▶ _YOUR INSTRUCTIONS_
Somewhere below are a line with "Implicit Types (ctx" and a later line with "res ← getBlobProperties". Output exactly those lines and all lines between them.

▶ _DATA TO PROCESS_
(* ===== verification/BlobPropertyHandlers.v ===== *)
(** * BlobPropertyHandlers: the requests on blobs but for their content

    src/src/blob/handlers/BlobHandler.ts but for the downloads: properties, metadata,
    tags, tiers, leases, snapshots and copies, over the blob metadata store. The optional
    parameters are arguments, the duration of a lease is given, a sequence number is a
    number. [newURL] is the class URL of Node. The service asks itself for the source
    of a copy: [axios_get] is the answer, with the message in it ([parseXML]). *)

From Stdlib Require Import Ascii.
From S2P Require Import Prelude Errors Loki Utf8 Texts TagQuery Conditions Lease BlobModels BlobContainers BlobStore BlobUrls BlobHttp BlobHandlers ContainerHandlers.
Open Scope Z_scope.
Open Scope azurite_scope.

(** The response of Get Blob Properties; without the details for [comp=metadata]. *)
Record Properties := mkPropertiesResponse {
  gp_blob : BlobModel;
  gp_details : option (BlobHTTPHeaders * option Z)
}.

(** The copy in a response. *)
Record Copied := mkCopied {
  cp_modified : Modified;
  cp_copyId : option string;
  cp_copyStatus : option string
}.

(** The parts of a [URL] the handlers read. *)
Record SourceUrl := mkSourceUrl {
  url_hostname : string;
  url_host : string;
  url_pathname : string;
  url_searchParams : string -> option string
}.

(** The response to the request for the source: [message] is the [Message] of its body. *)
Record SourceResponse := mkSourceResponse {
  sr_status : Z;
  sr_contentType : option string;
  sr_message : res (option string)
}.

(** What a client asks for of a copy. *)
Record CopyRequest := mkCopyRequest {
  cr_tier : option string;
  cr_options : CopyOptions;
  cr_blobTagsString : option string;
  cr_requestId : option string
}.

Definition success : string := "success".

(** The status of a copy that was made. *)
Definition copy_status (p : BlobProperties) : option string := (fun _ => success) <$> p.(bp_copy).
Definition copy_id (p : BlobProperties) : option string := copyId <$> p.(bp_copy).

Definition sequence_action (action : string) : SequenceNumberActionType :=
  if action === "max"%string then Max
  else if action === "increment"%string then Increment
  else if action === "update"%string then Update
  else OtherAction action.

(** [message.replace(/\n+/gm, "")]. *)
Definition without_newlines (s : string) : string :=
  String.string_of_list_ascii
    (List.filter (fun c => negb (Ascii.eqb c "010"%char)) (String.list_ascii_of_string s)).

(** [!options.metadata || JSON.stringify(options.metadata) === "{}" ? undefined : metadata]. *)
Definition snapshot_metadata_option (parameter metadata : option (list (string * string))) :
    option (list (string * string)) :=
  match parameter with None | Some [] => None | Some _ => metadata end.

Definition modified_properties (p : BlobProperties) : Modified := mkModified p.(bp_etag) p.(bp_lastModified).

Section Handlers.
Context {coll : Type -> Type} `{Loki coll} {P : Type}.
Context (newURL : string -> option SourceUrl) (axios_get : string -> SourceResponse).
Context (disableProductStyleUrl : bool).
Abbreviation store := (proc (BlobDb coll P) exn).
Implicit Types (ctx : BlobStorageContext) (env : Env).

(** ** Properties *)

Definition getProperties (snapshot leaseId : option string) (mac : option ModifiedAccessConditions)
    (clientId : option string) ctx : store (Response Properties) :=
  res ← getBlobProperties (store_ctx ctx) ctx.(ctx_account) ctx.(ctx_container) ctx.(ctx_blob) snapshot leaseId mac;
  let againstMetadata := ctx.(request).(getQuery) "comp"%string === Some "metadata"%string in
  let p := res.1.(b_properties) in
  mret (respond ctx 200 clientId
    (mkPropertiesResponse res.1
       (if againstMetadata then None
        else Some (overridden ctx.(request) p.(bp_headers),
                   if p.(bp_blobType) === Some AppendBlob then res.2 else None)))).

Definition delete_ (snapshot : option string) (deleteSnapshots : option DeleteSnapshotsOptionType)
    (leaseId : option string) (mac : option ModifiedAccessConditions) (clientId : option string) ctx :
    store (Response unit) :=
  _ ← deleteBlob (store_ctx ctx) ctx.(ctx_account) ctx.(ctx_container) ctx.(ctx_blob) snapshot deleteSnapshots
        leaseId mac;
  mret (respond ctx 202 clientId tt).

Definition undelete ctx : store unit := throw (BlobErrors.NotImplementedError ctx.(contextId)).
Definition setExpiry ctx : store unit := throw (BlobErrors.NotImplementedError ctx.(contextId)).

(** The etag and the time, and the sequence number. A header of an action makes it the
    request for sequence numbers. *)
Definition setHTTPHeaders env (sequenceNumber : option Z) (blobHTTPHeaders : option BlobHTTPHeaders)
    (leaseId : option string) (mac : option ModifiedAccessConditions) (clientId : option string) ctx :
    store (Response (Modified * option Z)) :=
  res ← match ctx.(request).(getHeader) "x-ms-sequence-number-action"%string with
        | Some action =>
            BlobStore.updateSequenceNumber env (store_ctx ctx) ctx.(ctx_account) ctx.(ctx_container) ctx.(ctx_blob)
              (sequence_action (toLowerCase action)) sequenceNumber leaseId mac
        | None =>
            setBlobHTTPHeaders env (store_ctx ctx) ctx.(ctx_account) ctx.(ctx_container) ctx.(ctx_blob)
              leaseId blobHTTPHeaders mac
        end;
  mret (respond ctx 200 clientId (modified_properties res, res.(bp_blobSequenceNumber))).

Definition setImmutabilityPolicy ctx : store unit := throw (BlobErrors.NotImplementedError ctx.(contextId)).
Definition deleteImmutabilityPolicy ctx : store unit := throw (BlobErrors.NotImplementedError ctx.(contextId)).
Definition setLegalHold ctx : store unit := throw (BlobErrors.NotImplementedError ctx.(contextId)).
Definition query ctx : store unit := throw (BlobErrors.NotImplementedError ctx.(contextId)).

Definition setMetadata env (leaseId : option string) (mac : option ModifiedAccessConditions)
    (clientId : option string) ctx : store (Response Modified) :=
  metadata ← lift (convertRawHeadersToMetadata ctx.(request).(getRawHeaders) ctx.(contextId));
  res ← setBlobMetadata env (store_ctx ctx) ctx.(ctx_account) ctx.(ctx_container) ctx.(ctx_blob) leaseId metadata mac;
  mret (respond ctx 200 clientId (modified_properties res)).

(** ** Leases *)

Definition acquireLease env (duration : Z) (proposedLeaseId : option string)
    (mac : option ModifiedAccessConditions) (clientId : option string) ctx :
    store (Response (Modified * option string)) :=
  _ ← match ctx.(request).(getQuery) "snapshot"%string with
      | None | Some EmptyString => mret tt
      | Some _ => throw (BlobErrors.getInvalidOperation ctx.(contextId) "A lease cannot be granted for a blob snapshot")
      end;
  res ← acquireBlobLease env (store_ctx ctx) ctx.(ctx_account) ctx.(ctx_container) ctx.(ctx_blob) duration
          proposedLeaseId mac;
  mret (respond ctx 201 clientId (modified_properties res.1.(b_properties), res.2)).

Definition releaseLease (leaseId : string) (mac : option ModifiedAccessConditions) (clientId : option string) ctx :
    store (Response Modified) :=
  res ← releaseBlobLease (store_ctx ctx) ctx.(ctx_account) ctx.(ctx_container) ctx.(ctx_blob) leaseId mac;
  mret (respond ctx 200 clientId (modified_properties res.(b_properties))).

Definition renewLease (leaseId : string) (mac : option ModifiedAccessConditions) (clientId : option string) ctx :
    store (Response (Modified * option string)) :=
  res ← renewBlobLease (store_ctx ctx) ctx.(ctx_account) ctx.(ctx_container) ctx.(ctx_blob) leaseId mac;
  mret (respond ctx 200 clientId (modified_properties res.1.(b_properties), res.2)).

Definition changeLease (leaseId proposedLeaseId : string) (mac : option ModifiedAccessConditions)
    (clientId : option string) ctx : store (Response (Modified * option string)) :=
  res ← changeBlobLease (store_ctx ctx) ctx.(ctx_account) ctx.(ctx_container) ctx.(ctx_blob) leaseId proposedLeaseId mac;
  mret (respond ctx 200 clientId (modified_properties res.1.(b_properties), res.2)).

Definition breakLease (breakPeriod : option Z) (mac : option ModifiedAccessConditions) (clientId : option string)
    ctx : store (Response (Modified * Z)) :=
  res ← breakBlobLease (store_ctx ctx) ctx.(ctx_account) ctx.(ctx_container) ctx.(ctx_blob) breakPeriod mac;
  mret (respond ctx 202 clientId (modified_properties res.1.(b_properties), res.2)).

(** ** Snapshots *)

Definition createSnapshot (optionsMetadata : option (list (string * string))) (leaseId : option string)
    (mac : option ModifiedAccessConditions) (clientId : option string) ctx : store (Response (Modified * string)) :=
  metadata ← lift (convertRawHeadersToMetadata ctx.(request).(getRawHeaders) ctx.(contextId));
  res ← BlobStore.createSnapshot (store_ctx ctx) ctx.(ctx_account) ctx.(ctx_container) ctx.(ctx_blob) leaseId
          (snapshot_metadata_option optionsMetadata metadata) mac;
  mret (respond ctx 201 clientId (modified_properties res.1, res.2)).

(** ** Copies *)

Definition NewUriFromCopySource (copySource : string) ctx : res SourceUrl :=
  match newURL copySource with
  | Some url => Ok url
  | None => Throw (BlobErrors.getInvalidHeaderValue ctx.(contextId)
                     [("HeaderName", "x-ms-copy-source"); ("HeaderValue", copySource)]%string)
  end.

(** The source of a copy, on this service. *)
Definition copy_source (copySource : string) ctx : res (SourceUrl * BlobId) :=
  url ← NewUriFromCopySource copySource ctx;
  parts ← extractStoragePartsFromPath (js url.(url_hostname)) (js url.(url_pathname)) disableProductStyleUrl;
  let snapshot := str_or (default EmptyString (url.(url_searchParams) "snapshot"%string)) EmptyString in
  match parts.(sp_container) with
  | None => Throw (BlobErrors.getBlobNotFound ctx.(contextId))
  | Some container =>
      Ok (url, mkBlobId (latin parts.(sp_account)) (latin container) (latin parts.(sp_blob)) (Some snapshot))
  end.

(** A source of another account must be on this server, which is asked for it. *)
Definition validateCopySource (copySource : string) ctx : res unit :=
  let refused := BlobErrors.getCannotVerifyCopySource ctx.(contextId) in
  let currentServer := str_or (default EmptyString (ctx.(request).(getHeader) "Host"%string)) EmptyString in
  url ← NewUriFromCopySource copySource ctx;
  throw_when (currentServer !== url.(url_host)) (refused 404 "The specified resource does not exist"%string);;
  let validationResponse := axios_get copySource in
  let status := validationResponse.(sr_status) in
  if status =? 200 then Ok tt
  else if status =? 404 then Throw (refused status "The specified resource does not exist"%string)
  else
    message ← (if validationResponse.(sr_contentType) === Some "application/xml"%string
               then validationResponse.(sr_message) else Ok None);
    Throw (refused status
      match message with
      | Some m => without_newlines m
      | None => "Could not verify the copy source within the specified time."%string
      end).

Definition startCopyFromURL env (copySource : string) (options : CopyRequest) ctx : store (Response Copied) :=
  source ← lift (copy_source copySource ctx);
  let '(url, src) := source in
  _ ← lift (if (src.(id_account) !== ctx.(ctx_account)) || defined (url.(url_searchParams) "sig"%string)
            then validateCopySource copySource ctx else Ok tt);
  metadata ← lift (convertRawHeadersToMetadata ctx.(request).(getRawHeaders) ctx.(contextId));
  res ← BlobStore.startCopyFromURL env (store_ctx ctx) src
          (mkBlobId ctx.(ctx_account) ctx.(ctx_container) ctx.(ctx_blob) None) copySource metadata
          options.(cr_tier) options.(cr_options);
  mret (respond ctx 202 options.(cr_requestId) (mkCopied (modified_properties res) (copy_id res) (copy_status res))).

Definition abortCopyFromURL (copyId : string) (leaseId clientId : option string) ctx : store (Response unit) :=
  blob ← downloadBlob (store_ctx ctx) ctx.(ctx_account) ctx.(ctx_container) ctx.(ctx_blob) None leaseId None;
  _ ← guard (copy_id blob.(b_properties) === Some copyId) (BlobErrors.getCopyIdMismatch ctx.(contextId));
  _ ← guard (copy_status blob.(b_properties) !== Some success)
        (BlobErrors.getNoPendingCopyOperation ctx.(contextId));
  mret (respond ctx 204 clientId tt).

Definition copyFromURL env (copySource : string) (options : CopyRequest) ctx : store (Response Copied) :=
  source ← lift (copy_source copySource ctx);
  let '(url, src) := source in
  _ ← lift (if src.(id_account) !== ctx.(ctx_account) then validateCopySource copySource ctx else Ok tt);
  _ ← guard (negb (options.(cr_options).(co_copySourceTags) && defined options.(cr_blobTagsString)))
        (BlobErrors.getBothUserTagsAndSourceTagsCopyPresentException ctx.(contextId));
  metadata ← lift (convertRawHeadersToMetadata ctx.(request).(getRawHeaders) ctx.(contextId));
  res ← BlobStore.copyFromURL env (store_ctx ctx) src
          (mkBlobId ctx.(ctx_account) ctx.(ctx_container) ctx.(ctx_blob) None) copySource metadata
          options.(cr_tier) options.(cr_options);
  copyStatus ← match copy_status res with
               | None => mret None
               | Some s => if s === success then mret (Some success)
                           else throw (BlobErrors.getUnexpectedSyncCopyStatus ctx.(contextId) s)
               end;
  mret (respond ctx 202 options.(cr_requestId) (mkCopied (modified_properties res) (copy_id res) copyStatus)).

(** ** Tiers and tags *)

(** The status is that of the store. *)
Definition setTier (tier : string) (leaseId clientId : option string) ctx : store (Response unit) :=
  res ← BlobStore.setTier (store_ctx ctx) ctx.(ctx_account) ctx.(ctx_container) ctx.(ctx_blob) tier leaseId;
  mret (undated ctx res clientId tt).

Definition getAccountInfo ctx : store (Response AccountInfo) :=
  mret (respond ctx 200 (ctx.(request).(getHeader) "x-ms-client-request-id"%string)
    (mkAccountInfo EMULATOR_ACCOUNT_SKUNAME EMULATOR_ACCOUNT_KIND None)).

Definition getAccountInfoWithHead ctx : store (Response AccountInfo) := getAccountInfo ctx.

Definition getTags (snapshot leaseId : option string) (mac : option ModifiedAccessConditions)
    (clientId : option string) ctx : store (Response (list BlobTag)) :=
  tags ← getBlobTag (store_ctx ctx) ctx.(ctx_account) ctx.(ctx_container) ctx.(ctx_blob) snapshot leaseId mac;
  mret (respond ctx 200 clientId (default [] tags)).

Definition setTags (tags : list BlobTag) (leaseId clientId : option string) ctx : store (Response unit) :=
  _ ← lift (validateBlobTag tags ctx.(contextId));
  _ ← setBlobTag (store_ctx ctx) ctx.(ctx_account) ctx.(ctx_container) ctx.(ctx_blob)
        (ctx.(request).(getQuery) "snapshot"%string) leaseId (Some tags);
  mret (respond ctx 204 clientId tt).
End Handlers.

▶ _WRITTEN RESPONSE_
Implicit Types (ctx : BlobStorageContext) (env : Env).

(** ** Properties *)

Definition getProperties (snapshot leaseId : option string) (mac : option ModifiedAccessConditions)
    (clientId : option string) ctx : store (Response Properties) :=
  res ← getBlobProperties (store_ctx ctx) ctx.(ctx_account) ctx.(ctx_container) ctx.(ctx_blob) snapshot leaseId mac;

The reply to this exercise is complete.